Helping to develop a marketable product would be a big score for the agency, which has yet to fund a commerical therapy after 10 years and $1.9 billion.
Its money for new awards will run out in 2020 at its current spending rate. No additional funding sources for the agency have surfaced at this point. Being able to cite development of a commercial therapy would be likely to generate considerable enthusiasm for the agency's continued work.
Both reviewers and the CIRM staff recommended approval of the NeoStem application at the CIRM governing board meeting on Thursday.
The action came on a split vote among reviewers, 6-3-5, with six recommending funding and five against funding, according to a CIRM document.. Three reviewers said the application needed improvement.
The CIRM summary of the review said,
"Reviewers considered the lack of mechanistic data and inadequate plan to gain understanding of therapeutic mechanism of action to be a major weakness and expressed concern regarding the ability of the applicant to enrol the proposal pivotal Ph3 (phase three) study as projected."
CIRM said, however, the vote and staff recommendation to fund the research "reflects both the high risk and the clear potential to impact unmet medical need."
The CIRM governing board almost never overturns approval of an award by its reviewers and staff.
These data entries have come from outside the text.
(* ===== verification/RelayBudgets.v ===== *)
(** * RelayBudgets: flow permits and buffered bytes of a session

    Every edit conserves the session's share of the global flow budget and of the
    global byte budget, and keeps the byte counters equal to what the command
    channels hold. *)

From S2P Require Import Prelude Wire Varint FrameCodec RustStd TargetCodec RelayPayload Settings FrameIo.
From S2P Require Import Auth Policy Mask Security Budget Dialer RelayState RelayHandlers RelaySession.
From S2P Require Import RelayEdits RelaySim RelayInv.

Module Budgets.
Import Relay Handlers Session Edits Sim Inv.

Section Permits.
Context {P : Platform}.

(** ** Flow permits *)

Lemma elem_of_opt_set x o : x ∈ opt_set o ↔ o = Some x.
Proof. destruct o; simpl; set_solver. Qed.

Lemma elem_of_table_permits x m :
  x ∈ table_permits m ↔ ∃ i slot, m !! i = Some slot ∧ slot_permit slot = Some x.
Proof.
  unfold table_permits. revert x. apply (map_fold_weak_ind (λ acc m, ∀ x, x ∈ acc ↔
    ∃ i slot, m !! i = Some slot ∧ slot_permit slot = Some x)).
  - intros x. split; [set_solver|]. intros (i & slot & Hi & _). by rewrite lookup_empty in Hi.
  - intros i slot m' acc Hi IH x. rewrite elem_of_union, elem_of_opt_set, IH. split.
    + intros [Hx|(j & slot' & Hj & Hx)]; [exists i, slot; by rewrite lookup_insert_eq|].
      exists j, slot'. rewrite lookup_insert_ne; [done|]. intros ->. by rewrite Hi in Hj.
    + intros (j & slot' & [[<- <-]|[_ Hj]]%lookup_insert_Some & Hx); [by left|right; eauto].
Qed.

Lemma elem_of_task_permits x ts : x ∈ task_permits ts ↔ ∃ t, t ∈ ts ∧ task_permit t = Some x.
Proof.
  unfold task_permits. rewrite elem_of_union_list. split.
  - intros (X & (t & -> & Ht)%list_elem_of_fmap & Hx). exists t. split; [done|]. by apply elem_of_opt_set.
  - intros (t & Ht & Hx). exists (opt_set (task_permit t)). split; [|by apply elem_of_opt_set].
    apply list_elem_of_fmap. by exists t.
Qed.

Lemma task_permits_non_timers ts : task_permits (non_timers ts) = task_permits ts.
Proof.
  apply set_eq. intros x. rewrite !elem_of_task_permits. unfold non_timers.
  setoid_rewrite list_elem_of_filter. split; [naive_solver|]. intros (t & Ht & Hp). exists t.
  split; [|done]. split; [by destruct t|done].
Qed.

Lemma task_permits_insert i t t' ts :
  ts !! i = Some t → task_permit t' = task_permit t → task_permits (<[i := t']> ts) = task_permits ts.
Proof.
  intros Hi Hp. unfold task_permits. rewrite list_fmap_insert. f_equal. apply list_insert_id.
  rewrite list_lookup_fmap, Hi. simpl. by rewrite Hp.
Qed.

Lemma task_permits_delete i t ts :
  ts !! i = Some t → task_permits ts = opt_set (task_permit t) ∪ task_permits (delete i ts).
Proof.
  intros Hi. apply set_eq. intros x.
  rewrite elem_of_union, elem_of_opt_set, !elem_of_task_permits.
  assert (ts ≡ₚ t :: delete i ts) as Hp by by apply delete_Permutation.
  setoid_rewrite Hp at 1. setoid_rewrite elem_of_cons. naive_solver.
Qed.

Lemma task_permits_app ts ts' : task_permits (ts ++ ts') = task_permits ts ∪ task_permits ts'.
Proof. unfold task_permits. rewrite fmap_app, union_list_app_L. done. Qed.

Lemma task_permits_cons t ts : task_permits (t :: ts) = opt_set (task_permit t) ∪ task_permits ts.
Proof. done. Qed.
Lemma task_permits_nil : task_permits [] = ∅.
Proof. done. Qed.

Lemma table_permits_delete i slot m :
  m !! i = Some slot → table_permits m = opt_set (slot_permit slot) ∪ table_permits (delete i m).
Proof.
  intros Hi. apply set_eq. intros x. rewrite elem_of_union, elem_of_opt_set, !elem_of_table_permits. split.
  - intros (j & slot' & Hj & Hx). destruct (decide (j = i)) as [->|]; [left; congruence|].
    right. exists j, slot'. by rewrite lookup_delete_ne.
  - intros [Hx|(j & slot' & [_ Hj]%lookup_delete_Some & Hx)]; eauto.
Qed.

Lemma table_permits_replace i slot slot' m :
  m !! i = Some slot → slot_permit slot' = slot_permit slot → table_permits (<[i := slot']> m) = table_permits m.
Proof.
  intros Hi Hp. rewrite (table_permits_delete i slot m), (table_permits_delete i slot') by (done || apply lookup_insert_eq).
  by rewrite delete_insert_eq, Hp.
Qed.

Lemma table_permits_new i slot m :
  m !! i = None → table_permits (<[i := slot]> m) = opt_set (slot_permit slot) ∪ table_permits m.
Proof.
  intros Hi. rewrite (table_permits_delete i slot) by apply lookup_insert_eq.
  by rewrite delete_insert_id.
Qed.

(** The live permits only depend on the table and the tasks that are no timers. *)
Lemma live_permits_eq s s' :
  table s' = table s → non_timers (tasks s') = non_timers (tasks s) → live_permits s' = live_permits s.
Proof.
  intros Ht Hk. unfold live_permits. rewrite Ht, <-(task_permits_non_timers (tasks s')), Hk.
  by rewrite task_permits_non_timers.
Qed.

Lemma drop_permit_live p s : live_permits (drop_permit p s) = live_permits s.
Proof. unfold drop_permit. destruct p; [|done]. by case_decide. Qed.

(** What an edit does to the permits. *)
Inductive permit_edit (s s' : Session) : Prop :=
  | pe_same :
      live_permits s' = live_permits s → global_flows (counts s') = global_flows (counts s) → permit_edit s s'
  | pe_drop p s1 :
      live_permits s = opt_set p ∪ live_permits s1 → global_flows (counts s1) = global_flows (counts s) →
      live_permits s' = live_permits s1 → global_flows (counts s') = global_flows (counts (drop_permit p s1)) →
      permit_edit s s'
  | pe_open :
      live_permits s' = {[ next_token (counts s) ]} ∪ live_permits s →
      Budget.try_acquire (global_flows (counts s)) (global_flow_limit (cfg s)) = Some (global_flows (counts s')) →
      permit_edit s s'.

Lemma pe_drop_last p s s1 :
  live_permits s = opt_set p ∪ live_permits s1 → global_flows (counts s1) = global_flows (counts s) →
  permit_edit s (drop_permit p s1).
Proof. intros Hl Hg. apply (pe_drop _ _ p s1); [done|done|apply drop_permit_live|done]. Qed.

(** Taking a slot out of the table. *)
Lemma live_permits_delete i slot s s1 :
  table s !! i = Some slot → table s1 = delete i (table s) → non_timers (tasks s1) = non_timers (tasks s) →
  live_permits s = opt_set (slot_permit slot) ∪ live_permits s1.
Proof.
  intros Hi Ht Hk. unfold live_permits. rewrite (table_permits_delete i slot) by done.
  rewrite Ht, <-(task_permits_non_timers (tasks s1)), Hk, task_permits_non_timers. by rewrite assoc_L by apply _.
Qed.

(** The last step of dropping a slot gives its permit back. *)
Definition releases (p : option Z) (s s' : Session) : Prop :=
  ∃ s1, s' = drop_permit p s1 ∧ table s1 = table s ∧ non_timers (tasks s1) = non_timers (tasks s) ∧
        global_flows (counts s1) = global_flows (counts s).

Lemma drop_target_flow_releases t s : releases (flow_permit t) s (drop_target_flow t s).
Proof.
  unfold drop_target_flow. pose proof (cancel_timer_tasks t s) as Hk.
  destruct (cancel_half_close_timer t s) as [t' s'] eqn:Hc.
  assert (flow_permit t' = flow_permit t ∧ table s' = table s ∧
          global_flows (counts s') = global_flows (counts s)) as (-> & Ht & Hg).
  { unfold cancel_half_close_timer in Hc. by destruct (half_close_timer t); injection Hc as <- <-. }
  eexists; split; [done|]. by destruct (is_fully_closed t'), (commands t').
Qed.

Lemma drop_slot_releases slot s : releases (slot_permit slot) s (drop_slot slot s).
Proof.
  destruct slot; [by eexists..|apply drop_target_flow_releases|].
  by exists (record (FlowEnded UdpProto) (control_abort (udp_token t) s)).
Qed.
The award would be one of the two first approved in CIRM's 2.0 program to fast-track cash to researchers, speed development of therapies and improve the quality of grant applications. The second award -- $5 million -- is for work immediately leading up to a clinical trial for a therapy for retinitis pigmentosa. Shaomei Wang and Clive Svendsen at Cedars-Sinai in Los Angeles are the likely key figures in that research. Reviewers voted 15-0 to fund the work.